小浜は若狭藩のほぼ中央にあり、内外海半島と大島半島に囲まれた内港という地理条件から、京都や大阪からの陸運と海運との中継点として発展しました。サバを中心とした海産物が小浜から盛んに京都へと運ばれていたため、小浜・京都間には若狭街道をはじめ、“鯖街道"と通称される街道が網目のように張り巡らされ、往時の隆盛を伝えています。
京極高次が小浜へ入部した翌1601年には小浜城が築かれ、以降小浜は城下町として益々栄えました。あわせて鯖街道の整備も進められ、熊川宿はじめ宿場も設置されています。次第に拡大した城下町は大きく東組、中組、西組の3地区に分けられましたが、その中でも西組エリアは現在でも伝統建築が多く残されており、街並み保存地区に指定されています。
小浜駅側からアクセスすると、初めに目に入るのがこちらの八幡神社。
神社前は大鳥居もあり、参道として街路も広めにとられています。
町内には他にも白鳥会館という重文もあるのですが、こちらは撮り逃しました。
西組地区に入ると、しばらくは商家町の街並みが続きます。
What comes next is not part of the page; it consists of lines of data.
Definition remove_token_oracle (feed_type : OracleFeedType) (token : Address) : IO unit :=
  require_admin;;
  check_rate_limit "remove_token_oracle" DEFAULT_RATE_LIMIT_LEDGERS;;
  remove (Key.TokenOracle feed_type token);;
  publish (Ev.OracleUnregistered feed_type (Some token)).

(** The legacy candidate: [Config.price_oracle], for the identity feed only. *)
Definition legacy_oracle (feed_type : OracleFeedType) : IO (option Address) :=
  if bool_decide (feed_type = Identity) then
    c ← get_config; mret (c ≫= price_oracle)
  else mret None.

Definition resolve_oracle (feed_type : OracleFeedType) (token : Address) : IO (option Address) :=
  o ← get (Key.TokenOracle feed_type token);
  match o with
  | Some addr => mret (Some addr)
  | None =>
      o ← get (Key.OracleRegistry feed_type);
      match o with
      | Some addr => mret (Some addr)
      | None => legacy_oracle feed_type
      end
  end.

(** ** Health records and the circuit breaker *)
Definition get_oracle_health (feed_type : OracleFeedType) (token : Address) :
    IO (option OracleHealthStatus) := get (Key.OracleHealth feed_type token).

Definition is_oracle_data_timestamp_regression (feed_type : OracleFeedType)
    (token oracle : Address) (data_timestamp : Z) : IO bool :=
  prev ← get_oracle_health feed_type token;
  mret (timestamp_regresses prev oracle data_timestamp).

Definition is_oracle_data_duplicate_update (feed_type : OracleFeedType)
    (token oracle : Address) (data_timestamp : Z) : IO bool :=
  prev ← get_oracle_health feed_type token;
  mret (duplicate_update prev oracle data_timestamp).

Definition is_oracle_circuit_tripped (feed_type : OracleFeedType) (token : Address) : IO bool :=
  get_or (Key.OracleCircuitTripped feed_type token) false.

Definition get_circuit_recovery_state (feed_type : OracleFeedType) (token : Address) :
    IO (option CircuitRecoveryState) := get (Key.OracleCircuitRecovery feed_type token).

Definition maybe_recover_oracle_circuit (feed_type : OracleFeedType) (token oracle : Address)
    (is_stale : bool) (data_timestamp : Z) (previous : option OracleHealthStatus)
    (current_ledger : Z) : IO unit :=
  tripped ← is_oracle_circuit_tripped feed_type token;
  if negb tripped then mret tt
  else
    st ← get (Key.OracleCircuitRecovery feed_type token);
    match st with
    | None => mret tt
    | Some state =>
        if negb (bool_decide (cr_tripped_oracle state = oracle)) then mret tt
        else
          let advanced :=
            match previous with
            | Some prev => if bool_decide (oh_oracle prev = oracle)
                           then oh_last_data_timestamp prev <? data_timestamp else true
            | None => true
            end in
          if negb (negb is_stale && advanced) then
            if negb (cr_consecutive_healthy state =? 0)
               || negb (cr_first_healthy_ledger state =? 0)
            then put (Key.OracleCircuitRecovery feed_type token)
                   (mkRecovery (cr_tripped_oracle state) 0 0)
            else mret tt
          else
            let first_healthy :=
              if cr_consecutive_healthy state =? 0 then current_ledger
              else cr_first_healthy_ledger state in
            let healthy := sat_u32 (cr_consecutive_healthy state + 1) in
            let elapsed := sat_u64 (current_ledger - first_healthy) in
            if (CIRCUIT_RECOVERY_HEALTHY_OBSERVATIONS <=? healthy)
               && (CIRCUIT_RECOVERY_MIN_LEDGERS <=? elapsed) then
              remove (Key.OracleCircuitRecovery feed_type token);;
              remove (Key.OracleCircuitTripped feed_type token);;
              publish (Ev.OracleCircuitRecovered feed_type token healthy elapsed)
            else
              put (Key.OracleCircuitRecovery feed_type token)
                (mkRecovery (cr_tripped_oracle state) healthy first_healthy)
    end.

Definition record_oracle_health (feed_type : OracleFeedType) (token oracle : Address)
    (data_timestamp max_age_ledgers : Z) : IO unit :=
  current_ledger ← sequence;
  previous ← get (Key.OracleHealth feed_type token);
  let status := next_health previous oracle current_ledger data_timestamp max_age_ledgers in
  put (Key.OracleHealth feed_type token) status;;
  publish (Ev.OracleHealthRecorded feed_type token (oh_is_stale status)
    (oh_last_data_age_ledgers status) (oh_consecutive_stale_count status)
    (oh_consecutive_duplicate_count status));;
  already_tripped ← is_oracle_circuit_tripped feed_type token;
  (if oh_is_stale status
      && (MAX_CONSECUTIVE_STALE_QUERIES <=? oh_consecutive_stale_count status)
      && negb already_tripped then
     put (Key.OracleCircuitTripped feed_type token) true;;
     put (Key.OracleCircuitRecovery feed_type token) (mkRecovery oracle 0 0);;
     publish (Ev.OracleCircuitTripped feed_type token (oh_consecutive_stale_count status))
   else mret tt);;
  maybe_recover_oracle_circuit feed_type token oracle (oh_is_stale status) data_timestamp
    previous current_ledger.

Definition reset_oracle_circuit (feed_type : OracleFeedType) (token : Address) : IO unit :=
  require_admin;;
  check_rate_limit "reset_oracle_circuit" DEFAULT_RATE_LIMIT_LEDGERS;;
  remove (Key.OracleCircuitTripped feed_type token);;
  remove (Key.OracleCircuitRecovery feed_type token);;
  publish (Ev.OracleCircuitReset feed_type token).

(** The priority walk of [resolve_oracle_for_verification]: the first candidate
    that is not excluded, and whether there was any candidate. *)
Fixpoint pick_candidate (is_excluded : Address → bool) (candidates : list (option Address))
    (saw_candidate : bool) : OracleResolution :=
  match candidates with
  | [] => if saw_candidate then CircuitOpen else Unconfigured
  | None :: cs => pick_candidate is_excluded cs saw_candidate
  | Some addr :: cs =>
      if is_excluded addr then pick_candidate is_excluded cs true else Available addr
  end.

Definition resolve_oracle_for_verification (feed_type : OracleFeedType) (token : Address) :
    IO OracleResolution :=
  tripped ← is_oracle_circuit_tripped feed_type token;
  health ← get_oracle_health feed_type token;
  let is_excluded (addr : Address) : bool :=
    if negb tripped then false
    else match health with
         | Some h => bool_decide (addr = oh_oracle h)
         | None => true
         end in
  c1 ← get (Key.TokenOracle feed_type token);
  c2 ← get (Key.OracleRegistry feed_type);
  c3 ← legacy_oracle feed_type;
  mret (pick_candidate is_excluded [c1; c2; c3] false).

Definition max_oracle_age : IO Z :=
  c ← get_config;
  mret (match c with Some c => max_oracle_age_ledgers c | None => DEFAULT_MAX_ORACLE_AGE_LEDGERS end).

Definition check_oracle_health (feed_type : OracleFeedType) (token payer : Address) :
    IO (option OracleHealthStatus) :=
  o ← resolve_oracle feed_type token;
  match o with
  | None => mret None
  | Some oracle_addr =>
      response ← invoke (oracle_get_payer_data oracle_addr payer);
      max_age ← max_oracle_age;
      record_oracle_health feed_type token oracle_addr (timestamp_of response) max_age;;
      get (Key.OracleHealth feed_type token)
  end.

(** ** Identity quorum *)
Definition get_identity_oracles (feed_type : OracleFeedType) : IO (list Address) :=
  get_or (Key.IdentityOracles feed_type) [].
Definition get_identity_quorum : IO Z := get_or Key.IdentityQuorum DEFAULT_IDENTITY_QUORUM.

Definition add_identity_oracle (feed_type : OracleFeedType) (oracle : Address) : IO unit :=
  require_admin;;
  check_rate_limit "add_identity_oracle" DEFAULT_RATE_LIMIT_LEDGERS;;
  oracles ← get_identity_oracles feed_type;
  (if bool_decide (oracle ∈ oracles) then mret tt
   else
     reject_if (MAX_IDENTITY_ORACLES_PER_FEED <=? vlen oracles) Err.TooManyIdentityOracles;;
     put (Key.IdentityOracles feed_type) (oracles ++ [oracle]));;
  publish (Ev.IdentityOracleAdded feed_type oracle).

Definition remove_identity_oracle (feed_type : OracleFeedType) (oracle : Address) : IO unit :=
  require_admin;;
  check_rate_limit "remove_identity_oracle" DEFAULT_RATE_LIMIT_LEDGERS;;
  oracles ← get_identity_oracles feed_type;
  put (Key.IdentityOracles feed_type) (filter (λ o, o ≠ oracle) oracles);;
  publish (Ev.IdentityOracleRemoved feed_type oracle).

Definition set_identity_quorum (quorum : Z) : IO unit :=
  require_admin;;
  check_rate_limit "set_identity_quorum" DEFAULT_RATE_LIMIT_LEDGERS;;
  reject_if ((quorum =? 0) || (MAX_IDENTITY_ORACLES_PER_FEED <? quorum))
    Err.InvalidIdentityQuorum;;
  put Key.IdentityQuorum quorum.

(** What one feeder's answer counts as. *)
Definition feeder_health (response : option OracleVerificationResponse)
    (current_ledger max_age_ledgers : Z) : FeederHealth :=
  match response with
  | Some r =>
      if is_oracle_data_stale current_ledger (timestamp_of r) max_age_ledgers then FStale
      else if is_verified r then FVerified else FUnverified
  | None => FUnreachable
  end.

Definition classify_identity_feeder (oracle payer : Address)
    (current_ledger max_age_ledgers : Z) : IO FeederHealth :=
  result ← try_invoke (oracle_get_payer_data oracle payer);
  mret (feeder_health result current_ledger max_age_ledgers).

(** [for oracle in oracles.iter()]: the observation of every feeder. *)
Fixpoint classify_feeders (oracles : list Address) (payer : Address)
    (current_ledger max_age_ledgers : Z) : IO (list FeederHealth) :=
  match oracles with
  | [] => mret []
  | oracle :: oracles' =>
      h ← classify_identity_feeder oracle payer current_ledger max_age_ledgers;
      hs ← classify_feeders oracles' payer current_ledger max_age_ledgers;
      mret (h :: hs)
  end.

Definition count_verified (hs : list FeederHealth) : Z :=
  vlen (filter (λ h, h = FVerified) hs).

Definition check_identity_quorum (feed_type : OracleFeedType) (token payer : Address)
    (max_age_ledgers : Z) : IO IdentityQuorumOutcome :=
  oracles ← get_identity_oracles feed_type;
  match oracles with
  | [] => mret QNotConfigured
  | _ =>
      required ← get_identity_quorum;
      current_ledger ← sequence;
      hs ← classify_feeders oracles payer current_ledger max_age_ledgers;
      let verified_count := count_verified hs in
      if required <=? verified_count then mret QVerified
      else
        publish (Ev.OracleFeederDisagreement feed_type token verified_count required
                   (vlen oracles));;
        mret QDisagreement
  end.

(** ** The payer-verification gate *)
Definition evaluate_identity_verification (feed_type : OracleFeedType) (token payer : Address)
    (max_age_ledgers : Z) : IO IdentityVerificationOutcome :=
  q ← check_identity_quorum feed_type token payer max_age_ledgers;
  match q with
  | QDisagreement => mret OQuorumDisagreement
  | QVerified => mret OVerified
  | QNotConfigured =>
      resolution ← resolve_oracle_for_verification feed_type token;
      match resolution with
      | CircuitOpen => mret OCircuitOpen
      | Unconfigured => mret OVerified
      | Available oracle_addr =>
          response ← invoke (oracle_get_payer_data oracle_addr payer);
          regression ← is_oracle_data_timestamp_regression feed_type token oracle_addr
                         (timestamp_of response);
          if (regression : bool) then mret OTimestampRegression
          else
            duplicate ← is_oracle_data_duplicate_update feed_type token oracle_addr
                          (timestamp_of response);
            if (duplicate : bool) then mret ODuplicateUpdate
            else
              record_oracle_health feed_type token oracle_addr (timestamp_of response)
                max_age_ledgers;;
              current_ledger ← sequence;
              if is_oracle_data_stale current_ledger (timestamp_of response) max_age_ledgers
              then
                publish (Ev.OracleDataStaleRejected feed_type token oracle_addr
                  (timestamp_of response) (sat_u64 (current_ledger - timestamp_of response))
                  max_age_ledgers);;
                mret OStale
              else if is_verified response then mret OVerified else mret OUnverified
      end
  end.

Definition check_oracle_verification (feed_type : OracleFeedType) (token payer : Address) :
    IO IdentityVerificationOutcome :=
  max_age ← max_oracle_age;
  evaluate_identity_verification feed_type token payer max_age.

Definition check_identity_quorum_health (feed_type : OracleFeedType) (token payer : Address) :
    IO IdentityQuorumHealth :=
  feeders ← get_identity_oracles feed_type;
  required_quorum ← get_identity_quorum;
  current_ledger ← sequence;
  max_age ← max_oracle_age;
  observations ← classify_feeders feeders payer current_ledger max_age;
  let verified_count := count_verified observations in
  mret (mkQuorumHealth feed_type token feeders observations verified_count required_quorum
          (negb (bool_decide (feeders = [])) && (required_quorum <=? verified_count))).
End registry.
平入で下屋庇や袖壁を持つ町家が隣接し、商売で栄えた往年が偲ばれる景観です。
街並みを進んでいくと、茶屋町の景色が残されている三丁町にたどり着きます。
この三丁町、かつてはアスファルト舗装路でしたが、最近石畳へ改修されたようです。小浜市は観光行政に力を入れていますが、重伝建地区も手を入れてくださっているようでありがたく思います。
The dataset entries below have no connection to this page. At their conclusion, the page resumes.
(* ===== verification/Queue.v ===== *)
(** The LP priority queue of the escrow contract ([lib.rs]): joining, resolution
    to the LP with the best current score, and recovery of a stalled queue. *)
From S2P Require Import Prelude Host Peers CoreTypes TopPayers CoreStore Access TokenSafety Nft.
From S2P Require Import OracleRegistry Pricing ConfigRs Admin Lifecycle.

(** The first index whose score is below [score], else the length. *)
Fixpoint insert_position (queue : list LpFundRequest) (score i : Z) : Z :=
  match queue with
  | [] => i
  | r :: rest => if lr_score r <? score then i else insert_position rest score (i + 1)
  end.

(** [best_score] of [resolve_fund_queue], over the current scores. *)
Definition best_of (scores : list Z) : Z :=
  foldl (λ best s, if best <? s then s else best) 0 scores.

(** The indices whose score is the best one. *)
Fixpoint tied_indices (scores : list Z) (best i : Z) : list Z :=
  match scores with
  | [] => []
  | s :: rest => if s =? best then i :: tied_indices rest best (i + 1)
                 else tied_indices rest best (i + 1)
  end.

Section queue.
Context {X : Type} `{TokenInterface X} `{Peers X}.
(** [env.prng().gen_range(0..n)], the host's network-seeded generator. *)
Variable gen_range : Z → Z.

Abbreviation W := (world DataKey X Event).
Abbreviation IO := (M W ContractError).

Definition join_fund_queue (lp : Address) (invoice_id : Z) : IO unit :=
  require_not_paused;;
  require_lp lp;;
  b ← invoice_exists invoice_id;
  reject_if (negb b) Err.InvoiceNotFound;;
  resolution ← get_queue_resolution invoice_id;
  reject_if (bool_decide (is_Some resolution)) Err.NotApprovedFunder;;
  invoice ← load_invoice invoice_id;
  require_fundable (i_status invoice);;
  now ← timestamp;
  reject_if (i_due_date invoice <? now) Err.InvoiceExpired;;
  queue ← get_fund_queue invoice_id;
  reject_if (MAX_FUND_QUEUE_LEN <=? vlen queue) Err.QueueFull;;
  reject_if (existsb (λ r, bool_decide (lr_lp r = lp)) queue) Err.AlreadyInQueue;;
  score ← get_lp_score lp;
  let insert_pos := insert_position queue score 0 in
  queue ←
    (if MAX_FUND_QUEUE_LEN <=? vlen queue then
       tail ← ok_or (vget queue (vlen queue - 1)) Err.QueueFull;
       reject_if (score <=? lr_score tail) Err.QueueFull;;
       publish (Ev.FundQueueEntryDisplaced invoice_id (lr_lp tail) (lr_score tail) lp score);;
       mret (pop_back queue)
     else mret queue);
  queue ← unwrap (vinsert queue insert_pos (mkLpFundRequest lp score));
  save_fund_queue invoice_id queue;;
  try_set_fund_queue_opened_at invoice_id;;
  publish (Ev.FundRequested invoice_id lp score).

Definition require_queueable (invoice : Invoice) : IO unit :=
  require_fundable (i_status invoice);;
  now ← timestamp;
  reject_if (i_due_date invoice <? now) Err.InvoiceExpired.

(** The current LP score of every queued entry. *)
Definition current_scores (queue : list LpFundRequest) : IO (list Z) :=
  reads (λ w, (λ r, default DEFAULT_LP_SCORE (store w (Key.LpScore (lr_lp r)))) <$> queue).

(** The source's [tied_count] is not bound; it is read as [tied.len()]. *)
Definition resolve_fund_queue (invoice_id : Z) : IO Address :=
  require_not_paused;;
  b ← invoice_exists invoice_id;
  reject_if (negb b) Err.InvoiceNotFound;;
  resolution ← get_queue_resolution invoice_id;
  match resolution with
  | Some approved => mret approved
  | None =>
      inv ← try_load_invoice invoice_id;
      invoice ← ok_or inv Err.InvoiceNotFound;
      require_queueable invoice;;
      queue ← get_fund_queue invoice_id;
      reject_if (bool_decide (queue = [])) Err.NotFunded;;
      current ← sequence;
      opened ← get_fund_queue_opened_at invoice_id;
      opened_at ←
        (match opened with
         | Some opened_at => mret opened_at
         | None =>
             publish (Ev.FundQueueResolutionAttempted invoice_id 0 current false);;
             throw Err.QueueStateArchived
         end);
      (if current <? sat_u32 (opened_at + QUEUE_DELAY_LEDGERS) then
         publish (Ev.FundQueueResolutionAttempted invoice_id opened_at current false);;
         throw Err.QueueNotMature
       else mret tt);;
      scores ← current_scores queue;
      let best_score := best_of scores in
      let tied := tied_indices scores best_score 0 in
      winner_index ← unwrap (if 1 <? vlen tied then vget tied (gen_range (vlen tied))
                             else vget tied 0);
      best_entry ← ok_or (vget queue winner_index) Err.QueueIndexOutOfBounds;
      let best_lp := lr_lp best_entry in
      save_queue_resolution invoice_id best_lp;;
      (if 1 <? vlen tied
       then publish (Ev.FundQueueTieBroken invoice_id (vlen tied) winner_index best_lp)
       else mret tt);;
      publish (Ev.FundQueueResolutionAttempted invoice_id opened_at current true);;
      publish (Ev.FundQueueResolved invoice_id best_lp best_score);;
      mret best_lp
  end.

Definition recover_fund_queue (invoice_id : Z) : IO (option Address) :=
  require_not_paused;;
  inv ← try_load_invoice invoice_id;
  invoice ← ok_or inv Err.InvoiceNotFound;
  queue ← get_fund_queue invoice_id;
  resolution ← get_queue_resolution invoice_id;
  reject_if (bool_decide (queue = []) && bool_decide (resolution = None)) Err.QueueNotStalled;;
  queueable ← reads (succeeds (require_queueable invoice));
  if negb queueable then
    clear_fund_queue_state invoice_id;;
    publish (Ev.FundQueueRecovered invoice_id resolution 0 true);;
    mret None
  else
    winner ← ok_or resolution Err.QueueNotStalled;
    resolved_at ← get_or (Key.QueueResolvedAt invoice_id) 0;
    now_ts ← timestamp;
    let near_expiry := sat_u64 (i_due_date invoice - now_ts) <=? NEAR_EXPIRY_WINDOW_SECS in
    let grace := if near_expiry then QUEUE_DELAY_LEDGERS else QUEUE_RESOLUTION_TTL_LEDGERS in
    ledger ← sequence;
    reject_if (ledger <? sat_u32 (resolved_at + grace)) Err.QueueNotStalled;;
    let remaining := filter (λ r, lr_lp r ≠ winner) queue in
    reopen_fund_queue invoice_id remaining;;
    publish (Ev.FundQueueRecovered invoice_id (Some winner) (vlen remaining) false);;
    mret (Some winner).
End queue.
庚申さんのお使いの「申」をかたどった「身代わり猿」は、『猿が毛繕いをしている姿が、悪病や災難を連れてくるといわれる三尸の虫を捕って食べているように見えたので、三尸の虫は恐れをなして寄り付かなくなった』という言い伝えから、悪病や災難を封じるおまじないとして吊られています。
茶屋町はやはり夜が似合います。
千本格子から光が漏れる光景は、日本人の心に懐かしさを与えてくれます。
京都と金沢を除けばこれだけ纏まって茶屋建築が残る街並みは珍しく、この光景の中を落ち着いて散策できるのは非常に贅沢ですね。
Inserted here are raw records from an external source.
(* ===== verification/Multisig.v ===== *)
(** The threshold admin of the escrow contract ([multisig.rs] and the multisig
    entry points of [lib.rs]). *)
From S2P Require Import Prelude Host Peers CoreTypes TopPayers CoreStore Access TokenSafety.
From S2P Require Import ConfigRs Admin.

Definition MULTISIG_WINDOW_LEDGERS : Z := 17280.
Definition ROTATION_TIMELOCK_LEDGERS : Z := 34560.

(** The pairwise comparison loop of [is_valid_config]. *)
Fixpoint has_duplicate (signers : list Address) : bool :=
  match signers with
  | [] => false
  | s :: rest => bool_decide (s ∈ rest) || has_duplicate rest
  end.

Definition is_valid_config (signers : list Address) (threshold : Z) : bool :=
  if bool_decide (signers = []) || (threshold =? 0) || (vlen signers <? threshold) then false
  else negb (has_duplicate signers).

Definition is_signer (signers : list Address) (address : Address) : bool :=
  bool_decide (address ∈ signers).
Definition has_signed (p : MultisigProposal) (signer : Address) : bool :=
  bool_decide (signer ∈ pr_signers_approved p).
Definition threshold_reached (p : MultisigProposal) (threshold : Z) : bool :=
  threshold <=? vlen (pr_signers_approved p).
Definition is_expired (ledger : Z) (p : MultisigProposal) : bool := pr_expires_at p <=? ledger.

Definition set_proposal_state (s : ProposalState) (p : MultisigProposal) : MultisigProposal :=
  mkProposal (pr_id p) (pr_action p) (pr_signers_approved p) s (pr_expires_at p).
Definition add_approval (signer : Address) (p : MultisigProposal) : MultisigProposal :=
  mkProposal (pr_id p) (pr_action p) (pr_signers_approved p ++ [signer]) (pr_state p)
    (pr_expires_at p).

(** The signer set after a rotation. *)
Definition rotated (old_signer new_signer : Address) (signers : list Address) : list Address :=
  filter (λ s, s ≠ old_signer) signers ++ [new_signer].

Section multisig.
Context {X : Type} `{TokenInterface X} `{Peers X}.
Abbreviation W := (world DataKey X Event).
Abbreviation IO := (M W ContractError).

Definition initialize_multisig (signers : list Address) (threshold : Z) : IO unit :=
  b ← has Key.MultisigAdmin;
  reject_if b Err.MultisigAlreadyConfigured;;
  reject_if (negb (is_valid_config signers threshold)) Err.InvalidMultisigConfig;;
  require_admin;;
  put Key.MultisigAdmin (mkMultisigAdmin signers threshold);;
  put Key.NextProposalId 1.

Definition load_config : IO MultisigAdmin :=
  c ← get Key.MultisigAdmin; ok_or c Err.MultisigNotConfigured.

Definition require_signer (config : MultisigAdmin) (signer : Address) : IO unit :=
  require_auth signer;;
  reject_if (negb (is_signer (ms_signers config) signer)) Err.NotAuthorizedSigner.

Definition propose (proposer : Address) (action : AdminAction) : IO Z :=
  config ← load_config;
  require_signer config proposer;;
  ledger ← sequence;
  existing_id ← get (Key.PendingActionProposal action);
  (match existing_id with
   | Some existing_id =>
       existing ← get (Key.MultisigProposal existing_id);
       reject_if (match existing with
                  | Some p => bool_decide (pr_state p = PPending) && negb (is_expired ledger p)
                  | None => false
                  end) Err.DuplicateProposal
   | None => mret tt
   end);;
  id ← get_or Key.NextProposalId 1;
  next ← unwrap (chk_u64 (id + 1));
  put Key.NextProposalId next;;
  put (Key.MultisigProposal id)
    (mkProposal id action [proposer] PPending (ledger + MULTISIG_WINDOW_LEDGERS));;
  put (Key.PendingActionProposal action) id;;
  mret id.

(** The checks [sign] and [execute] share: an executed proposal is rejected, an
    expired one is marked and rejected. *)
Definition load_live_proposal (proposal_id : Z) : IO MultisigProposal :=
  p ← get (Key.MultisigProposal proposal_id);
  p ← ok_or p Err.ProposalNotFound;
  reject_if (bool_decide (pr_state p = PExecuted)) Err.ProposalAlreadyExecuted;;
  ledger ← sequence;
  (if is_expired ledger p then
     put (Key.MultisigProposal proposal_id) (set_proposal_state PExpired p);;
     throw Err.ProposalExpired
   else mret tt);;
  mret p.

Definition sign (signer : Address) (proposal_id : Z) : IO unit :=
  config ← load_config;
  require_signer config signer;;
  p ← load_live_proposal proposal_id;
  reject_if (has_signed p signer) Err.AlreadySigned;;
  put (Key.MultisigProposal proposal_id) (add_approval signer p).

Definition execute (caller : Address) (proposal_id : Z) : IO AdminAction :=
  config ← load_config;
  require_signer config caller;;
  p ← load_live_proposal proposal_id;
  reject_if (negb (threshold_reached p (ms_threshold config))) Err.ThresholdNotReached;;
  put (Key.MultisigProposal proposal_id) (set_proposal_state PExecuted p);;
  remove (Key.PendingActionProposal (pr_action p));;
  mret (pr_action p).

Definition schedule_rotation (old_signer new_signer : Address) : IO PendingRotation :=
  b ← has Key.PendingSignerRotation;
  reject_if b Err.RotationAlreadyPending;;
  config ← load_config;
  reject_if (negb (is_signer (ms_signers config) old_signer)) Err.NotAuthorizedSigner;;
  reject_if (bool_decide (old_signer = new_signer) || is_signer (ms_signers config) new_signer)
    Err.InvalidMultisigConfig;;
  ledger ← sequence;
  let rotation := mkRotation old_signer new_signer (ledger + ROTATION_TIMELOCK_LEDGERS) in
  put Key.PendingSignerRotation rotation;;
  mret rotation.

Definition finalize_rotation (caller : Address) : IO PendingRotation :=
  config ← load_config;
  require_signer config caller;;
  r ← get Key.PendingSignerRotation;
  rotation ← ok_or r Err.RotationNotFound;
  ledger ← sequence;
  reject_if (ledger <? ro_effective_at rotation) Err.RotationTimelockNotExpired;;
  put Key.MultisigAdmin
    (mkMultisigAdmin (rotated (ro_old_signer rotation) (ro_new_signer rotation) (ms_signers config))
       (ms_threshold config));;
  remove Key.PendingSignerRotation;;
  mret rotation.

Definition cancel_rotation (caller : Address) : IO PendingRotation :=
  config ← load_config;
  require_signer config caller;;
  r ← get Key.PendingSignerRotation;
  rotation ← ok_or r Err.RotationNotFound;
  remove Key.PendingSignerRotation;;
  mret rotation.

(** ** Entry points of [lib.rs] *)
Definition finalize_signer_rotation (caller : Address) : IO unit :=
  r ← finalize_rotation caller;
  publish (Ev.SignerRotationFinalized (ro_old_signer r) (ro_new_signer r)).

Definition cancel_signer_rotation (caller : Address) : IO unit :=
  r ← cancel_rotation caller;
  publish (Ev.SignerRotationCancelled (ro_old_signer r) (ro_new_signer r)).

Definition execute_proposal (caller : Address) (proposal_id : Z) : IO unit :=
  action ← execute caller proposal_id;
  match action with
  | Pause => set_paused true;; now ← timestamp; publish (Ev.ContractPaused now)
  | Unpause => set_paused false;; now ← timestamp; publish (Ev.ContractUnpaused now)
  | RemoveToken token => delist_token token
  | SetFeeRate rate =>
      old_rate ← get_or Key.FeeRate 0;
      put Key.FeeRate rate;;
      publish (Ev.ParameterUpdated "protocol_fee_rate_bps" old_rate rate caller)
  | SetMaxDiscount rate =>
      old_rate ← get_or Key.MaxDiscountRate 0;
      put Key.MaxDiscountRate rate;;
      publish (Ev.ParameterUpdated "max_discount_rate_bps" old_rate rate caller)
  | UpdateMultisig new_signers new_threshold =>
      reject_if (negb (is_valid_config new_signers new_threshold)) Err.InvalidMultisigConfig;;
      put Key.MultisigAdmin (mkMultisigAdmin new_signers new_threshold)
  | RotateSigner old_signer new_signer =>
      rotation ← schedule_rotation old_signer new_signer;
      publish (Ev.SignerRotationScheduled old_signer new_signer (ro_effective_at rotation))
  end.
End multisig.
商家町エリアでもささやかながら灯篭でのライトアップが行われていました。
小浜西組は観光に不利な立地ということもあり前情報に乏しかったのですが、予想以上に見事な街並みが残されていましたし、保存活動も熱心なようです。町並み好きであれば、ぜひ一度訪れていただければと思います。
アクセス
JR小浜線小浜駅より、西へ徒歩10分ほど。